The goal of this study is to understand how the liver microenvironment regulates antigen-presentation cell's egress to distant lymphoid organs in persistent viral hepatitis and how of innate lymphocytes modulate this process. The liver stores the body's majority of vitamin A, and is capable of producing large amounts of all- trans retinoic acid (RA), a principal vitamin A metabolite. Although RA is thought to induce T regulatory cells and mediate immune exhaustion in chronic viral hepatitis, the underlying molecular mechanisms of how RA shapes T cell priming in lymphoid organs are incompletely understood. Our preliminary data revealed unexpectedly that RA impedes dendritic cell (DC) functions by targeting novel S100A4, A6 and A10 proteins. These multifunctional proteins are involved in cell differentiation, the dynamics of cytoskeleton constituents, chemotaxis and cancer cell metastasis. Our data further suggest that the innate lymphocyte-derived IL-17/IL- 22 are involved in host defense and hepatoprotection and modulate T cell functions by stimulating RA production. Thus, our data have led to the hypothesis that RA is a crucial component of the liver microenvironment. It modulates DC functionality in the liver and is regulated by IL-22 secretion in the liver.

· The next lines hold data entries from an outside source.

(* ===== verification/Prelude.v ===== *)
(** * A verification development of tikv-client-cpp

    The repository is a C++ binding of the TiKV transactional client.
    [src/src/lib.rs] is a [cxx] bridge: each function of its
    [extern "Rust"] block takes C++ strings and vectors, calls the Rust
    crate [tikv_client] on a Tokio runtime ([TOKIO_RUNTIME.block_on]) and
    converts the result into the bridge's shared structs ([Key],
    [KvPair], [PrewriteResult], [OptionalValue]) and enum ([Bound]).
    The engine those functions drive lives in [tikv_client], which is
    not under [src/]: the mutation buffer, the transaction and its
    two-phase commit split into primary and secondary phases, the
    key-value backend and its timestamp oracle, the lock back-off and the
    timestamp type.  That engine is modelled from the specification and
    marked [spec_modelled] in the manifest.  Everything of [lib.rs] is
    translated from the code.

    ** The files, in dependency order

    - [Prelude] (this file): keys as [list Byte.byte] with the
      lexicographic byte order of every key comparison ([key_compare],
      [key_lt], [key_le], with their order instances), [u64]/[i64]
      wrap-around ([wrap_u64], [wrap_i64]), the error taxonomy of the
      specification (section 7) with [Utf8Error] and [Panicked] for the
      code's own failures, the [result] type and its bind notation in
      [tikv_scope], the hint databases [tikv] and [tikv_rw].
    - [Ffi]: the [cxx::bridge] data of lib.rs 32-55, [Bound] as its
      [u8] representation (C++ may pass any value), and [to_bound_range]
      (lib.rs 494-513) with its [panic!] arms; the conversions of the
      results ([optional_value_of], [kv_pair_of], [key_of]).
    - [Client]: [transaction_client_new] and
      [transaction_client_new_with_config] (lib.rs 231-281) and
      [create_slog_logger] (lib.rs 199-229): the UTF-8 check of every
      C++ string ([utf8_valid], the table of [std::str::from_utf8]), the
      [Config] built, the log file opened, the process-wide logger
      installed once ([START.call_once]) and returned by
      [slog_scope::logger()], then the connection ([connect],
      spec-modelled).  The process is a record [Process] passed and
      returned.
    - [Utf8]: [encode_utf8], the RFC 3629 encoder, the reference
      the check [utf8_valid] is proved equal to.
    - [Buffer]: the mutation buffer, an association list in insertion
      order (an upsert keeps the position), and [merge_scan], the merge
      of buffered writes into a backend scan.
    - [Timestamp]: [Timestamp::from_version] and [version] on the
      [i64] physical/18-bit logical split, modelled from the
      specification ([tikv_client] is not in the repository).
    - [Backoff]: [Backoff::no_jitter_backoff] with [u32] attempts and
      [u64] delays doubled by a shift, and [retry_lock], the loop that
      retries a lock conflict while the policy grants a delay; [wait]
      is what other clients do meanwhile.
    - [Mvcc]: [Class Backend], the capabilities the engine is written
      against (fetch a timestamp, read, scan, lock, prewrite, commit,
      rollback, gc: section 9 of the specification), and [Module Mvcc],
      the in-memory multi-version store implementing it ([gmap]s of
      versions, newest first, and of locks; the safepoint; the oracle).
    - [Transaction]: the transaction record and its state machine
      ([TxnStatus], [Txn.allowed]), and one definition per operation
      of [tikv_client::Transaction] ([Txn.get], [get_for_update],
      [batch_get], [scan], [put], [delete], [prewrite_primary],
      [prewrite_secondary], [commit_primary], [commit_secondary],
      [commit], [rollback]), each guarded by the status it starts from.
    - [Bridge]: one definition per function of lib.rs 283-599, named
      as in the code, composed of the conversions of [Ffi] and
      [Timestamp] and the operations of [Transaction] and [Mvcc];
      [Call] and [bridge_call] are the calls C++ can make on a
      transaction (the [extern "Rust"] block), [bridge_run] a sequence
      of them; [ClientCall] and [client_call] the calls on the client
      (lib.rs 78-87), [SnapshotCall] and [snapshot_call] the reads on a
      snapshot (lib.rs 143-166).
    - [Equiv]: [split_commit], the split commit a C++ caller drives
      through the bridge, and [batch_reads], one read per key: the
      references the one-shot [transaction_commit] and the batch reads
      are proved equal to.
    - [Resolve]: the reader that resolves the locks it meets by
      consulting their primary ([Resolve.primary_status],
      [Resolve.resolve_key]), as a second [Backend] record
      ([resolving_backend]) over the same store, whose oracle and
      writes are [Mvcc]'s.
    - [GC]: [agree_from], two stores a reader at or above a timestamp
      cannot tell apart (resolving readers included), and the proof
      that [client_gc] leaves a store that agrees with the old one from
      the safepoint.
    - [Wf]: the type of a transaction ([same_type]: mode, start
      timestamp, lock back-off) and its well-formedness ([txn_wf]: one
      buffer entry per key, and [status_ok], the fields each status
      implies);
      [exec_cases], the case analysis of one engine step.
    - [Progress]: [free_for], the condition under which a key can be
      prewritten, and the proof that an unhindered commit succeeds.
    - [Oracle]: [Class OracleLaws], the contract of the timestamp
      oracle (section 2 of the specification) stated over [Backend],
      its instance [Mvcc_oracle] for the in-memory store, and what the
      bridge gets from it on any backend.
    - [Scan]: [ScanView.view_scan], a reference definition of what a
      scan returns, and the proof that the bridge's scans compute it.
    - [Rollback]: rolling back before any prewrite restores the store.
    - [Concurrency]: many transactions over one store ([Sys],
      [sys_step]) and the invariants that make the protocol safe.
    - [Pessimistic]: the release of a pessimistic lock by the commit
      of the transaction that took it.

    ** What the theorems show (claims C1-C37 of the manifest)

    - Isolation and atomicity across transactions ([Concurrency]): in
      every state reachable by any interleaving of calls on the client
      ([client_call]: the begins and GC), bridge calls on any
      transactions, [current_timestamp]s and [snapshot_new]s, two
      committed versions of a key never
      overlap (C1); a transaction whose key is locked by another one, or
      committed after its start, cannot commit and becomes [Failed]
      (C6); pessimistic locks exclude each other until rollback (C8), and a
      pessimistic lock on a key read but not written is released by the
      commit ([Pessimistic], C9).
      The proof is an invariant of the store ([store_ok]: per key, a
      [chain] of versions and locks newer than every version) and of
      each transaction ([txn_ok]), preserved operation by operation.
    - The commit ([Bridge], [Equiv], [Progress]): put/delete then
      commit, and a snapshot after the commit reads the writes (C2), one
      before it reads the older versions (C3); read-your-own-writes and
      delete hiding (C4, C15); the one-shot commit equals the split
      commit a C++ caller drives (C10); a reader that resolves locks
      never sees a write of the split commit before [commit_primary],
      and sees all of them from the commit timestamp on once it has
      succeeded, whether or not [commit_secondary] has run ([Resolve],
      C11); a commit nothing hinders succeeds
      (C12).
    - Reads ([Scan], [Equiv], [GC]): a successful [transaction_scan]
      equals the reference scan (C5) and so is at most [limit] long,
      strictly ascending, inside the range and free of buffered deletes
      (C14); it succeeds when no lock blocks the range (C36); a
      snapshot's scan agrees with its point reads (C37); [batch_get] is
      [get] on each key, for transactions (C16) and snapshots (C17); GC
      never changes what a reader at or above the safepoint sees, one
      that resolves locks included, since it keeps the versions the
      locks in doubt need (C13, C23) and only moves the safepoint forward (C24).
    - Rollback (C7) and the state machine: terminal transactions reject
      every call (C18), the commit point is never undone (C19), every
      call follows an edge of section 4.2 (C20), and every call keeps a
      transaction well formed: its mode, start timestamp and lock
      back-off, one buffer entry per key, and the primary and commit
      timestamp its status implies (C22).
    - Timestamps and integers: on any backend whose oracle satisfies
      [OracleLaws], a commit timestamp is above its start timestamp and
      a later begin starts later (C21); the lock back-off of
      [transaction_client_begin_optimistic_with_option] grants exactly
      [retry] delays [min 500 ((2 * 2^i) mod 2^64)], which are 0 from the
      64th on (C26); the retry loop ends after exactly [retry] retries
      (C27).
    - What the code does where the specification says otherwise or
      nothing (the findings): the secondaries are committed at whatever
      timestamp C++ passes (C25) and their errors dropped (C29), the
      back-off wraps (C26), the empty primary key is "none" (C28), the
      logger and the endpoints' check (C30, C31), the bound panic (C34);
      and
      [prewrite_secondary_foreign_start]: the primary and start
      timestamp [transaction_prewrite_secondary] is given are not
      checked either.
    - Client construction (C30-C32); the UTF-8 check of every C++
      string accepts exactly the RFC 3629 encodings (C33); bound
      conversion (C34, C35).

    ** Bounds and fuel

    Integers are [Z] with the wrap-around of their Rust type written
    out.  [Backoff.delays] and [retry_lock] take fuel; the theorems
    require fuel at least [Z.to_nat max_attempts], the number of delays
    the policy grants, and [transaction_client_begin_optimistic_with_option]
    passes exactly that ([prewrite_retry] uses [Z.to_nat (max_attempts)]),
    so the loop always ends by the policy, never by fuel (C27).  A scan's
    [u32] limit is [Z.to_nat limit].  Every other definition is
    structurally recursive.

    ** Not modelled

    - The Tokio runtime: each [block_on] is the sequential evaluation
      of the call it wraps; calls of different transactions interleave
      at call granularity ([sys_step]); a retry sleeps while nothing else
      runs ([Backoff.no_wait]) in [Concurrency], and under any [wait] in
      [Backoff].
    - The network and the cluster behind [tikv_client]: one in-memory
      store ([Mvcc]).  Reads through [Mvcc_backend] that meet a lock
      fail with [LockConflict]; [resolving_backend] resolves the lock
      instead, and every read that succeeds on the first returns the
      same on the second ([read_conservative], [scan_conservative]), so
      the theorems on reads carry over.  The resolution's clean-up
      writes are not kept, and a lock whose primary is still locked is
      reported as [LockConflict] (no TTL, no waiting).  Timeouts and
      [CommitAmbiguous] are not modelled.
    - Logging output ([debug!] timings) and the drop of the Rust
      objects.
    - The inside of [tikv_client]: its timestamp conversions follow the
      specification's raw 64-bit ordinal, on which every [u64] version
      crosses the bridge unchanged ([version_from_version]); a checked
      conversion that panics on versions at or above 2^63 would change
      only those versions.  Its GC call is the safepoint advance of
      section 4.1 ([Mvcc.gc]); the lock resolution a GC run may do is
      that of [Resolve], not repeated there.
    - Pessimistic locks of keys read by [get_for_update] but not
      written: the one-shot [commit] releases them, the split commit of
      lib.rs 434-492 has no step that does; [Equiv] states the
      equivalence of the two paths for transactions whose locks are all
      on written keys. *)

From stdpp Require Export base list gmap countable sorting.
From Stdlib Require Export Strings.Byte ZArith Lia.
From stdpp Require Export strings.

Declare Scope tikv_scope.
Delimit Scope tikv_scope with tikv.
Open Scope tikv_scope.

Two specific aims will be pursued in this proposal: 1) Retinoic acid regulates antigen presentation by repressing S100 proteins. To test whether de novo RA biosynthesis indeed results in its immunoregulatory functions in the liver, we will feed mice a vitamin A-deficient diet and examine the effect of RA deprivation on DC and T cell functions, as well as on liver inflammation and viral persistence. To further examine the molecular mechanism of RA-mediated S100 protein regulation, we will treat bone marrow-derived DCs with LCMV and RA. We will analyze protein expression by mass spectrometry and pathway analysis. This study will reveal a critical molecular mechanism involving the role of hepatic RA in DC maturation and functions during viral infection. 2) To examine innate immunocyte-derived IL-17/IL-22 regulation in viral hepatitis. IL-17 and IL-22 belong to a group of cytokines typically secreted by Th17 cells, as well as innate immunocytes. In preliminary studies, we showed that intrahepatic IL-17 is critical for DC licensing and T cell priming, whereas IL-22 protects the liver in hepatitis. We will infect IL-22-/- and control mice with LCMV and examine their hepatic apoptosis and disease progression. To test the hypothesis that IL-17/IL-22 production in intrahepatic immunocytes is differentially regulated by several pathways, we will examine the effects of ROR?t, PI3K, mTOR and AhR through specific inhibitors. Our hypothesis addresses a knowledge gap regarding the effect of the liver cytokine environment on adaptive T cell responses and is potentially paradigm shifting. Our findings will have a significant impact on understanding hepatitis pathogenesis as well as future disease-modifying therapeutics.

Public Health Relevance

Viral hepatitis is a serious liver disease in most patients; however, divergent immune responses can result in markedly different clinical courses, ranging from disease resolution to fulminant hepatitis, chronic inflammation, cancer development and liver failure. The goal of this proposal is to understand how a key component in the liver microenvironment modulates immune responses and how innate immune cells regulate this process in viral hepatitis. The experimental results can lead to much needed insights and potential therapeutic candidates for hepatitis treatment and prevention.